New shuttle service is aimed at reducing visitor traffic on Maui
KAHULUI (HawaiiNewsNow) - There is a new service on Maui meant to help tourists get around without adding more cars to the roads.
“We’re hoping that it will help alleviate some of the problems that we’re having with the resurgence of tourism,” said Kelly Camps, Vice President of Sales and Marketing for Polynesian Adventure Tours.
The Hawaii Tourism Authority, the Hawaii Department of Transportation, the Maui Visitors and Convention Bureau and Polynesian Adventure Tours have launched a shuttle service for tourists from the Kahului Airport to big resort areas like Kaanapali and Wailea.

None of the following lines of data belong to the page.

(** C7, as amended.  The status of a stored candidate is not protected by
    its current value: [make_final_selection] sets the status of the
    candidate with the given id to the decision, whatever the status was;
    [conduct_interview] either leaves the status as it was or sets it to
    "all_interviews_completed", and leaves it as it was for a candidate
    without an interview schedule (so a candidate rejected at screening
    stays rejected under [conduct_interview]); both leave the candidates
    found under other ids as they were. *)
Theorem status_transitions (now : timestamp) (self : State Questions)
        (candidate_id : string) (c : Candidate Questions) :
  _find_candidate self candidate_id = Some c ->
  (forall decision notes,
      exists c',
        _find_candidate
          (fst (make_final_selection now self candidate_id decision notes))
          candidate_id = Some c'
        /\ c_status c' = decision)
  /\ (forall stage feedback,
         exists c',
           _find_candidate
             (fst (conduct_interview now self candidate_id stage feedback))
             candidate_id = Some c'
           /\ (c_status c' = c_status c
               \/ c_status c' = "all_interviews_completed")
           /\ (c_interview_schedule c = None -> c_status c' = c_status c))
  /\ (forall other decision notes stage feedback,
         other <> candidate_id ->
         _find_candidate
           (fst (make_final_selection now self candidate_id decision notes))
           other = _find_candidate self other
         /\ _find_candidate
              (fst (conduct_interview now self candidate_id stage feedback))
              other = _find_candidate self other).
Proof.
  intros Hf.
  pose proof (find_has_id _ _ _ _ Hf) as Hid.
  split; [|split].
  - intros decision notes. unfold make_final_selection. rewrite Hf.
    eexists. split.
    + destruct (String.eqb decision "hired"); cbn [fst];
        unfold _find_candidate; cbn [candidates set_final_selections
                                       set_candidates];
        apply (find_store_same _ _ _ c); auto.
    + reflexivity.
  - intros stage feedback. unfold conduct_interview. rewrite Hf.
    unfold _all_interviews_completed at 1.
    cbn [c_interview_schedule set_interview_status].
    destruct (c_interview_schedule c) as [sched |] eqn:Hs.
    + match goal with
      | |- context [if ?b then _ else _] => destruct b
      end.
      * destruct (_evaluate_final_candidate _) as [fe | e]; cbn [fst];
          eexists; (split; [apply (find_store_same _ _ _ c); auto|]);
          cbn [c_status set_status set_final_evaluation
                 set_interview_status];
          (split; [now right | discriminate]).
      * cbn [fst]. eexists.
        split; [apply (find_store_same _ _ _ c); auto|].
        cbn [c_status set_interview_status]. split; [now left | discriminate].
    + cbn [fst]. eexists.
      split; [apply (find_store_same _ _ _ c); auto|].
      cbn [c_status set_interview_status]. split; [now left | reflexivity].
  - intros other decision notes stage feedback N. split.
    + unfold make_final_selection. rewrite Hf.
      destruct (String.eqb decision "hired"); cbn [fst];
        unfold _find_candidate; cbn [candidates set_final_selections
                                       set_candidates];
        apply find_store_other; auto.
    + unfold conduct_interview. rewrite Hf.
      destruct (_all_interviews_completed _);
        [destruct (_evaluate_final_candidate _)|]; cbn [fst];
        unfold _find_candidate; cbn [candidates set_candidates];
        apply find_store_other; auto.
Qed.
(** * Call analysis pipeline: schemas, stage runners, record store, index

    A shallow embedding of the Python package [call_analysis_pipeline]:
    - [app/schemas.py]: the pydantic models of a call and of its five
      analysis facets, with [model_validate] and [model_dump(mode="json")];
    - [app/analysis_*.py]: the stage functions [analyze_*_for_call];
    - [app/analysis_runner.py]: [load_call], [save_call] and the five
      [run_*_for_all_calls] loops over [data/calls/*.json];
    - [app/storage.py]: [generate_call_id] and [save_call_analysis];
    - [app/vectorstore.py], [run_search_cli.py], [app/dashboard.py]: the index
      build, the search operation and its two callers.

    Conventions of the embedding.
    - A value produced by [json.loads] is a [json] term; a Python [dict] is an
      association list in insertion order ([dict_get], [dict_set]).
    - A file of [data/calls] is represented by the JSON document it holds:
      [json.dump] followed by [json.load] is taken to be the identity on
      documents.  The values of the [Dict[str, Any]] fields are JSON values
      (they come from [json.loads] or from [storage.build_call_metadata]).
    - Python [int] is [Z]; Python [float] is an IEEE-754 value [spec_float],
      carried around without arithmetic.
    - The parts of pydantic and of the [json] module that parse text (numeric
      strings, ISO dates, JSON text) are the fields of the class [PyLib].
    - The language model, the embedding service and standard input are
      functions supplied by the environment; every theorem quantifies over
      them. *)

From Stdlib Require Import ZArith Ascii String List Floats.SpecFloat.
From Stdlib Require Import DecimalString DecimalZ.
From stdpp Require Import base option list gmap strings sorting.

Local Open Scope Z_scope.

(** ** JSON values and Python dictionaries *)

#[local] Unset Elimination Schemes.

Inductive json :=
  | JNull
  | JBool (b : bool)
  | JInt (z : Z)
  | JFloat (f : spec_float)
  | JStr (s : string)
  | JArr (l : list json)
  | JObj (d : list (string * json)).

#[local] Set Elimination Schemes.

(** A [dict] with string keys, in insertion order. *)
Definition dict := list (string * json).

Fixpoint dict_get (k : string) (d : dict) : option json :=
  match d with
  | [] => None
  | (k', v) :: d' => if String.eqb k k' then Some v else dict_get k d'
  end.

(** [d[k] = v]: replaces the value of an existing key in place, appends a new
    key at the end. *)
Fixpoint dict_set (k : string) (v : json) (d : dict) : dict :=
  match d with
  | [] => [(k, v)]
  | (k', v') :: d' =>
      if String.eqb k k' then (k', v) :: d' else (k', v') :: dict_set k v d'
  end.

Definition as_dict (j : json) : option dict :=
  match j with JObj d => Some d | _ => None end.

(** ** Text-level library functions *)

(** [datetime.datetime] and [datetime.date]. *)
Class PyTime := {
  datetime : Type;
  date : Type
}.

Class PyLib `{PyTime} := {
  (** [json.loads]: [None] stands for [json.JSONDecodeError]. *)
  json_loads : string → option json;
  (** pydantic, lax mode: a numeric string given for an [int] or [float]. *)
  str_as_int : string → option Z;
  str_as_float : string → option spec_float;
  (** Validation of a date or time and its JSON-mode serialization (an
      ISO 8601 string). *)
  datetime_validate : json → option datetime;
  datetime_isoformat : datetime → string;
  datetime_roundtrip :
    ∀ d, datetime_validate (JStr (datetime_isoformat d)) = Some d;
  date_validate : json → option date;
  date_isoformat : date → string;
  date_roundtrip : ∀ d, date_validate (JStr (date_isoformat d)) = Some d
}.

(** ** Scalar validation (pydantic v2, lax mode, Python input) *)

(** The integer a float denotes when it has no fractional part. *)
Definition float_as_int (f : spec_float) : option Z :=
  match f with
  | S754_zero _ => Some 0
  | S754_finite s m e =>
      if 0 <=? e then Some (cond_Zopp s (Z.pos m * 2 ^ e))
      else if Z.pos m mod 2 ^ (- e) =? 0
           then Some (cond_Zopp s (Z.pos m / 2 ^ (- e)))
           else None
  | S754_infinity _ | S754_nan => None
  end.

(** Python [int(f)]: truncation toward zero; [nan] and infinities raise. *)
Definition float_trunc (f : spec_float) : option Z :=
  match f with
  | S754_zero _ => Some 0
  | S754_finite s m e =>
      if 0 <=? e then Some (cond_Zopp s (Z.pos m * 2 ^ e))
      else Some (cond_Zopp s (Z.pos m / 2 ^ (- e)))
  | S754_infinity _ | S754_nan => None
  end.

(** Python [float(z)] in binary64, round to nearest even; too large raises. *)
Definition int_as_float (z : Z) : option spec_float :=
  match binary_normalize 53 1024 z 0 false with
  | S754_infinity _ | S754_nan => None
  | f => Some f
  end.

Definition ascii_lower (c : ascii) : ascii :=
  let n := nat_of_ascii c in
  if (65 <=? n)%nat && (n <=? 90)%nat then ascii_of_nat (n + 32) else c.

Fixpoint str_lower (s : string) : string :=
  match s with
  | EmptyString => EmptyString
  | String c s' => String (ascii_lower c) (str_lower s')
  end.

Definition str_in (s : string) (l : list string) : bool :=
  existsb (String.eqb s) l.

Definition str_as_bool (s : string) : option bool :=
  let t := str_lower s in
  if str_in t ["1"; "on"; "t"; "true"; "y"; "yes"] then Some true
  else if str_in t ["0"; "off"; "f"; "false"; "n"; "no"] then Some false
  else None.

Definition validate_str (j : json) : option string :=
  match j with JStr s => Some s | _ => None end.

Definition validate_bool (j : json) : option bool :=
  match j with
  | JBool b => Some b
  | JInt 0 => Some false
  | JInt 1 => Some true
  | JFloat f =>
      match float_as_int f with
      | Some 0 => Some false
      | Some 1 => Some true
      | _ => None
      end
  | JStr s => str_as_bool s
  | _ => None
  end.

Section Validators.
Context `{PyLib}.

Definition validate_int (j : json) : option Z :=
  match j with
  | JInt z => Some z
  | JBool b => Some (if b then 1 else 0)
  | JFloat f => float_as_int f
  | JStr s => str_as_int s
  | _ => None
  end.

Definition validate_float (j : json) : option spec_float :=
  match j with
  | JFloat f => Some f
  | JInt z => int_as_float z
  | JBool b => int_as_float (if b then 1 else 0)
  | JStr s => str_as_float s
  | _ => None
  end.
End Validators.

(** [Optional[T]]: [null] is [None], anything else is validated as [T]. *)
Definition validate_optional {A} (v : json → option A) (j : json)
    : option (option A) :=
  match j with
  | JNull => Some None
  | _ => Some <$> v j
  end.

(** [List[T]]: only a JSON array, every element validated as [T]. *)
Definition validate_list {A} (v : json → option A) (j : json)
    : option (list A) :=
  match j with
  | JArr l => mapM v l
  | _ => None
  end.

(** [Dict[str, Any]]: only a JSON object, values kept as they are. *)
Definition validate_dict (j : json) : option dict := as_dict j.

(** A field declared [Field(...)]: required. *)
Definition required {A} (v : json → option A) (d : dict) (k : string)
    : option A :=
  dict_get k d ≫= v.

(** A field declared with [default=] or [default_factory=]: the default when
    the key is absent, validation of the value when it is present. *)
Definition defaulted {A} (v : json → option A) (dflt : A) (d : dict)
    (k : string) : option A :=
  match dict_get k d with
  | None => Some dflt
  | Some j => v j
  end.

(** [Optional[T] = Field(default=None)]. *)
Definition optional_field {A} (v : json → option A) (d : dict) (k : string)
    : option (option A) :=
  defaulted (validate_optional v) None d k.

Definition dump_optional {A} (f : A → json) (o : option A) : json :=
  match o with
  | None => JNull
  | Some x => f x
  end.

Definition dump_list {A} (f : A → json) (l : list A) : json := JArr (f <$> l).

(** ** Enumerations ([schemas.py]) *)

(** A [str] enumeration validates exactly the strings that are the value of
    one of its members, and serializes to that value. *)

Module SentimentLabel.
Inductive t := positive | neutral | negative.

Definition value (x : t) : string :=
  match x with
  | positive => "positive"
  | neutral => "neutral"
  | negative => "negative"
  end.

Definition members : list t := [positive; neutral; negative].

Definition validate (j : json) : option t :=
  match j with
  | JStr s => find (λ x, String.eqb s (value x)) members
  | _ => None
  end.

Definition dump (x : t) : json := JStr (value x).
End SentimentLabel.

Module RiskLevel.
Inductive t := low | medium | high | critical.

Definition value (x : t) : string :=
  match x with
  | low => "low"
  | medium => "medium"
  | high => "high"
  | critical => "critical"
  end.

Definition members : list t := [low; medium; high; critical].

Definition validate (j : json) : option t :=
  match j with
  | JStr s => find (λ x, String.eqb s (value x)) members
  | _ => None
  end.

Definition dump (x : t) : json := JStr (value x).
End RiskLevel.

Module ResolutionStatus.
Inductive t := resolved | partially_resolved | unresolved.

Definition value (x : t) : string :=
  match x with
  | resolved => "resolved"
  | partially_resolved => "partially_resolved"
  | unresolved => "unresolved"
  end.

Definition members : list t := [resolved; partially_resolved; unresolved].

Definition validate (j : json) : option t :=
  match j with
  | JStr s => find (λ x, String.eqb s (value x)) members
  | _ => None
  end.

Definition dump (x : t) : json := JStr (value x).
End ResolutionStatus.

(** ** The facet models ([schemas.py]) *)

(** Every model validates a JSON object only; keys that are not fields of the
    model are ignored (pydantic's default [extra='ignore']).
    [model_dump(mode="json")] writes every field, in declaration order. *)

Record SentimentSegment := {
  segment_label : string;
  start_second : option spec_float;
  end_second : option spec_float;
  segment_sentiment : SentimentLabel.t;
  segment_notes : option string
}.

Record SentimentAnalysis := {
  overall : SentimentLabel.t;
  score : option spec_float;
  emotion_tags : list string;
  sentiment_timeline : list SentimentSegment;
  sentiment_notes : option string
}.

Record IntentTopicsAnalysis := {
  primary_intent : option string;
  secondary_intents : list string;
  topics : list string;
  key_phrases : list string;
  intent_confidence : option spec_float;
  intent_notes : option string
}.

Record CallQualityScores := {
  greeting : option Z;
  listening_and_empathy : option Z;
  clarity_of_explanations : option Z;
  professionalism : option Z;
  script_adherence : option Z
}.

Record CallQualityAnalysis := {
  overall_quality_score : option Z;
  scores : CallQualityScores;
  strengths : list string;
  improvements : list string;
  quality_notes : option string
}.

Record PIIRedaction := {
  pii_type : string;
  original_value : option string;
  masked_value : option string
}.

Record ComplianceRiskAnalysis := {
  required_phrases_present : list string;
  missing_required_phrases : list string;
  forbidden_phrases_detected : list string;
  pii_detected : list PIIRedaction;
  risk_level : RiskLevel.t;
  compliance_notes : option string
}.

Record CustomMetrics := {
  appointment_booked : option bool;
  appointment_rescheduled : option bool;
  refund_requested : option bool;
  upsell_attempted : option bool;
  upsell_successful : option bool;
  extra : dict
}.

(** [CallQualityScores()], the [default_factory] of [scores]. *)
Definition CallQualityScores_default : CallQualityScores :=
  {| greeting := None; listening_and_empathy := None;
     clarity_of_explanations := None; professionalism := None;
     script_adherence := None |}.

Definition PIIRedaction_model_validate (j : json) : option PIIRedaction :=
  d ← as_dict j;
  t ← required validate_str d "type";
  o ← optional_field validate_str d "original_value";
  m ← optional_field validate_str d "masked_value";
  Some {| pii_type := t; original_value := o; masked_value := m |}.

Definition PIIRedaction_model_dump (p : PIIRedaction) : json :=
  JObj [("type", JStr (pii_type p));
        ("original_value", dump_optional JStr (original_value p));
        ("masked_value", dump_optional JStr (masked_value p))].

Definition ComplianceRiskAnalysis_model_validate (j : json)
    : option ComplianceRiskAnalysis :=
  d ← as_dict j;
  rp ← defaulted (validate_list validate_str) [] d "required_phrases_present";
  mp ← defaulted (validate_list validate_str) [] d "missing_required_phrases";
  fd ← defaulted (validate_list validate_str) [] d
         "forbidden_phrases_detected";
  pii ← defaulted (validate_list PIIRedaction_model_validate) [] d
          "pii_detected";
  rl ← defaulted RiskLevel.validate RiskLevel.low d "risk_level";
  n ← optional_field validate_str d "notes";
  Some {| required_phrases_present := rp; missing_required_phrases := mp;
          forbidden_phrases_detected := fd; pii_detected := pii;
          risk_level := rl; compliance_notes := n |}.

“Our hope is that the visitors will recognize this as being a real benefit when they arrive at the airport,” said Leanne Pletcher, Maui Visitors and Convention Bureau Director of Public Relations and Marketing.

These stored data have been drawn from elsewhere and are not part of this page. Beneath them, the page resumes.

Lemma preserves_related_room r : preserves (related_room r).
Proof.
  apply preserves_pure. intros db. unfold related_room.
  destruct (find_room r db); reflexivity.
Qed.

Lemma preserves_related_tenant t : preserves (related_tenant t).
Proof.
  apply preserves_pure. intros db. unfold related_tenant.
  destruct (find_tenant t db); reflexivity.
Qed.

Lemma preserves_room_set_status r st : preserves (room_set_status r st).
Proof.
  unfold room_set_status. apply preserves_bind; [apply preserves_related_room|].
  intros _ db Hinv. simpl. apply (Inv_same_leases db); auto.
Qed.

Lemma preserves_room_update_status r st : preserves (room_update_status r st).
Proof.
  intros db Hinv. unfold room_update_status.
  destruct (find_room r db); simpl; [|assumption].
  apply (Inv_same_leases db); auto.
Qed.

Lemma preserves_Invoice_create r m t s x tt' meta :
  preserves (Invoice_create r m t s x tt' meta).
Proof.
  intros db Hinv. unfold Invoice_create.
  destruct (existsb _ _); simpl; [assumption|].
  apply (Inv_same_leases db); auto.
Qed.

Lemma preserves_InvoiceItem_create i l q r a :
  preserves (InvoiceItem_create i l q r a).
Proof. intros db Hinv. apply (Inv_same_leases db); auto. Qed.

Lemma preserves_RentPayment_create l d a m n :
  preserves (RentPayment_create l d a m n).
Proof. intros db Hinv. apply (Inv_same_leases db); auto. Qed.

Lemma preserves_calc_month_bill r y m : preserves (calc_month_bill r y m).
Proof. apply preserves_pure, calc_month_bill_db. Qed.

Lemma preserves_Model_save_lease l : preserves (Model_save_lease l).
Proof. intros db. apply Model_save_lease_Inv. Qed.

Lemma filter_filter_length_le {A} (P Q : A -> bool) l :
  (List.length (filter P (filter Q l)) <= List.length (filter P l))%nat.
Proof.
  induction l as [|x t IH]; simpl; [lia|].
  destruct (Q x); simpl; destruct (P x); simpl; lia.
Qed.

Lemma preserves_Lease_delete k : preserves (Lease_delete k).
Proof.
  intros db (Hbelow & Hdist & Hone). unfold Lease_delete, modify; simpl.
  repeat split.
  - intros l Hl. simpl in Hl. apply filter_In in Hl. apply Hbelow, Hl.
  - intros j. simpl. etransitivity; [apply filter_filter_length_le | apply (Hdist j)].
  - intros r. unfold active_count. simpl.
    etransitivity; [apply filter_filter_length_le | apply (Hone r)].
Qed.

Create HintDb preserves.

#[local] Hint Resolve preserves_ret preserves_raise preserves_lift preserves_get
  preserves_related_room preserves_related_tenant preserves_room_set_status
  preserves_room_update_status preserves_Invoice_create
  preserves_InvoiceItem_create preserves_RentPayment_create
  preserves_calc_month_bill preserves_Model_save_lease preserves_Lease_delete
  : preserves.

Ltac preserves_step :=
  first
    [ solve [auto with preserves]
    | apply preserves_bind; [|intro]
    | apply preserves_atomic
    | apply preserves_catch; [|intro]
    | match goal with
      | |- preserves (if ?c then _ else _) => destruct c
      | |- preserves (match ?x with _ => _ end) => destruct x
      end ].

Ltac preserves_all := repeat (cbv beta; preserves_step).


Lemma preserves_Lease_clean l : preserves (Lease_clean l).
Proof. unfold Lease_clean. preserves_all. Qed.

#[local] Hint Resolve preserves_Lease_clean : preserves.

Lemma preserves_Lease_save l : preserves (Lease_save l).
Proof. unfold Lease_save. preserves_all. Qed.

#[local] Hint Resolve preserves_Lease_save : preserves.

Lemma preserves_create_lease t r s m d b : preserves (create_lease t r s m d b).
Proof.
  unfold create_lease. preserves_all.
Qed.

Lemma preserves_end_lease l e : preserves (end_lease l e).
Proof.
  unfold end_lease. preserves_all.
Qed.

Lemma preserves_update_lease_tenant k t : preserves (update_lease_tenant k t).
Proof.
  unfold update_lease_tenant. preserves_all.
Qed.

Lemma preserves_update_room_status r s : preserves (update_room_status r s).
Proof. unfold update_room_status. preserves_all. Qed.

Lemma preserves_record_payment l a d m n : preserves (record_payment l a d m n).
Proof. unfold record_payment. preserves_all. Qed.

Lemma preserves_create_monthly_invoice r m a u e :
  preserves (create_monthly_invoice r m a u e).
Proof. unfold create_monthly_invoice. preserves_all. Qed.

Lemma preserves_generate_electricity_invoice r y m :
  preserves (generate_electricity_invoice r y m).
Proof. unfold generate_electricity_invoice. preserves_all. Qed.

Lemma preserves_electricity_invoice_create r y m :
  preserves (electricity_invoice_create r y m).
Proof. unfold electricity_invoice_create. preserves_all. Qed.

Lemma run_Inv o db : Inv db -> Inv (run o db).
Proof.
  destruct o; simpl.
  - apply preserves_create_lease.
  - apply preserves_end_lease.
  - apply preserves_Lease_save.
  - apply preserves_Lease_delete.
  - apply preserves_update_lease_tenant.
  - apply preserves_update_room_status.
  - apply preserves_record_payment.
  - apply preserves_create_monthly_invoice.
  - apply preserves_generate_electricity_invoice.
  - apply preserves_electricity_invoice_create.
Qed.

Lemma reachable_Inv db : reachable db -> Inv db.
Proof.
  induction 1 as [db [Hl Hn]|db o _ IH]; [|apply run_Inv, IH].
  unfold Inv, keys_below_next, keys_distinct, one_active_per_room, active_count.
  rewrite Hl. simpl. repeat split; intros; try lia; contradiction.
Qed.

Lemma exists_false {A} (l : list A) : exists_ l = false -> l = [].
Proof. destruct l; [reflexivity | discriminate]. Qed.

Lemma active_leases_nil r db :
  active_leases r db = [] -> forall l, In l (leases db) -> active_on r l = false.
Proof.
  intros H. apply first_active_leases_None. rewrite H. reflexivity.
Qed.

(** Validation alone already enforces the uniqueness constraint: when
    [Lease.clean] accepts a lease, the constraint check of the write that
    follows cannot fail. *)
Lemma validation_implies_constraint self db :
  fst (Lease_clean self db) = Ok tt ->
  let k := match lease_pk self with Some k => k | None => next_lease_id db end in
  unique_active_lease_per_room (lease_with_pk k self)
    (filter (fun l => negb (pk_is k l)) (leases db)) = true.
Proof.
  intros Hclean k. unfold unique_active_lease_per_room.
  change (is_active (lease_with_pk k self)) with (is_active self).
  change (lease_room (lease_with_pk k self)) with (lease_room self).
  destruct (is_active self) eqn:Ha; [|reflexivity]. simpl.
  apply negb_true_iff.
  destruct (existsb _ _) eqn:E; [|reflexivity]. exfalso.
  apply existsb_exists in E. destruct E as (x & Hx & Hax).
  apply filter_In in Hx. destruct Hx as [Hx Hnk]. apply negb_true_iff in Hnk.
  fold (active_on (lease_room self) x) in Hax.
  revert Hclean. unfold Lease_clean.
  destruct (end_not_after_start self); [discriminate|]. rewrite Ha. simpl.
  unfold bind, related_room, get.
  destruct (pk_truthy self) eqn:Ht; simpl;
    (destruct (find_room (lease_room self) db) as [room|] eqn:Hroom;
       [|simpl; discriminate]);
    (assert (Hid : room_id room = lease_room self)
       by (apply find_some in Hroom; destruct Hroom as [_ H]; apply Z.eqb_eq, H));
    rewrite Hid.
  - destruct (exists_ _) eqn:Hex; [discriminate|]. intros _.
    apply exists_false in Hex.
    assert (Hin : In x (filter (fun l => negb (same_pk self l))
                          (active_leases (lease_room self) db))).
    { apply filter_In. split; [apply active_leases_In; auto|].
      unfold same_pk. unfold pk_truthy in Ht.
      destruct (lease_pk self) as [k0|]; [|discriminate].
      subst k. rewrite Hnk. reflexivity. }
    rewrite Hex in Hin. destruct Hin.
  - destruct (exists_ _) eqn:Hex; [discriminate|]. intros _.
    apply exists_false in Hex.
    rewrite (active_leases_nil _ _ Hex x Hx) in Hax. discriminate.
Qed.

Local leaders say the influx in tourists is having a major impact on the island’s streets and highways.
Camps said the goal is to have fewer cars on the streets and highways.
“They say, ‘That’s a big bus.’ But we say, ‘Yes, but it also takes at least 20 cars off the road,” Camps said.

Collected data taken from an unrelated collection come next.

(** C1 (amended): an analyze operation changes a stored row by one of the
    two final updates or not at all: the transition to [completed] sets
    [extracted_data] and leaves [error_message] as it was, the transition to
    [failed] sets [error_message] and leaves [extracted_data] as it was.  So
    in a table where neither field is set (files as uploaded), the
    single-file route and the bulk sweep leave no row with both set. *)
Theorem analyze_writes_one_field (w : World Ext) :
  NoDup (map id (db w)) ->
  (forall file_id, Forall2 transition (db w) (db (snd (analyze_file file_id w))))
  /\ Forall2 transition (db w) (db (snd (analyze_all_pending w)))
  /\ ((forall row, In row (db w) ->
        extracted_data row = None /\ error_message row = None) ->
      forall file_id row',
        In row' (db (snd (analyze_file file_id w)))
        \/ In row' (db (snd (analyze_all_pending w))) ->
        extracted_data row' = None \/ error_message row' = None).
Proof.
  intros Hnd.
  assert (H1 : forall file_id,
             Forall2 transition (db w) (db (snd (analyze_file file_id w)))).
  { intros file_id.
    destruct (analyze_file_table file_id w) as [-> | [o ->]].
    - rewrite <- (map_id (db w)) at 2. apply Forall2_map_r.
      intros row. now apply untouched.
    - apply Forall2_map_r. intros row. apply turn_row_transition. }
  assert (H2 : Forall2 transition (db w) (db (snd (analyze_all_pending w)))).
  { destruct (analyze_all_pending_run w) as [resp [-> _]]. simpl.
    apply Forall2_map_r. intros row. apply row_after_transition.
    now apply filter_ids_NoDup. }
  split; [exact H1|]. split; [exact H2|].
  intros Hfresh file_id row' Hin.
  assert (Hex : exists row, In row (db w) /\ transition row row').
  { destruct Hin as [Hin | Hin].
    - specialize (H1 file_id). revert Hin. clear -H1.
      induction H1 as [|a b la lb Hab _ IH]; simpl; [tauto|].
      intros [<- | Hin]; [eauto|]. destruct (IH Hin) as (r & ? & ?); eauto.
    - revert Hin. clear -H2.
      induction H2 as [|a b la lb Hab _ IH]; simpl; [tauto|].
      intros [<- | Hin]; [eauto|]. destruct (IH Hin) as (r & ? & ?); eauto. }
  destruct Hex as (row & Hrow & Ht). destruct (Hfresh row Hrow) as [Hd He].
  destruct Ht as [-> | d -> | m ->]; simpl; auto.
Qed.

It is a two-week pilot program subsidized by the Maui Visitors and Convention Bureau.
Adults pay $50 for a one-way trip to West Maui, $35 for kids 4-12 years old. The adult fare to Wailea is $35 and $20 for children 4-12 years old. Children three years old and younger are free.
“I think it’s fabulous!” said Carlota Franklin Campbell, who is visiting with her family from California.
Campbell heard about Maui’s rental car shortage and say the shuttle is worth it.
“I think people would definitely do it if they knew about it,” she said. “It’s great and it’s nice and cool inside.”
The pilot program set to end on Saturday, July 17th but could be extended through the end of summer.
“Our hope is that it becomes so popular with the visitors that we can continue it through the summer and then it will help with the whole community versus visitor relationship too,” Pletcher said.
It is the kind of tactic officials say is needed to manage overwhelming tourism.
“We have to be sensible. We have this beautiful environment. We can’t destroy it,” said Lieutenant Governor Josh Green.